(What is being asked) Find the lines of the listing that contain the string "order", and return them.
++++++++++++++++++++
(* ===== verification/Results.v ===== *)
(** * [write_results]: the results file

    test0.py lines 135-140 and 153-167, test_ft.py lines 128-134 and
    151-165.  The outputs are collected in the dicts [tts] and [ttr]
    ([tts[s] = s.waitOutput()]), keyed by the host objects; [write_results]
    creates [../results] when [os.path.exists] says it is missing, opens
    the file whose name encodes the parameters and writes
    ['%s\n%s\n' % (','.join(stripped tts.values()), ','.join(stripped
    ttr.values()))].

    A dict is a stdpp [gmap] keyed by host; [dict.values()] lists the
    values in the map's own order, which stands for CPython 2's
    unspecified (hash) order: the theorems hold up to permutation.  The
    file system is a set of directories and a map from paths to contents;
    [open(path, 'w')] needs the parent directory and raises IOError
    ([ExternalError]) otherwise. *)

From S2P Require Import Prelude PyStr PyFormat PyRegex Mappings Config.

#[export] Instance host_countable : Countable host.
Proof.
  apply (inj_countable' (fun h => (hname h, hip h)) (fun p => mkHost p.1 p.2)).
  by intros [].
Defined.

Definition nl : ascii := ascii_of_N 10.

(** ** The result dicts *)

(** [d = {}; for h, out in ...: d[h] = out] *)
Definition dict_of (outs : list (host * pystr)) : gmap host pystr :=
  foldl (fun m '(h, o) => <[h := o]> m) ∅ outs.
++++++++++++++++++++
(Exercise response)
    values in the map's own order, which stands for CPython 2's
    unspecified (hash) order: the theorems hold up to permutation.  The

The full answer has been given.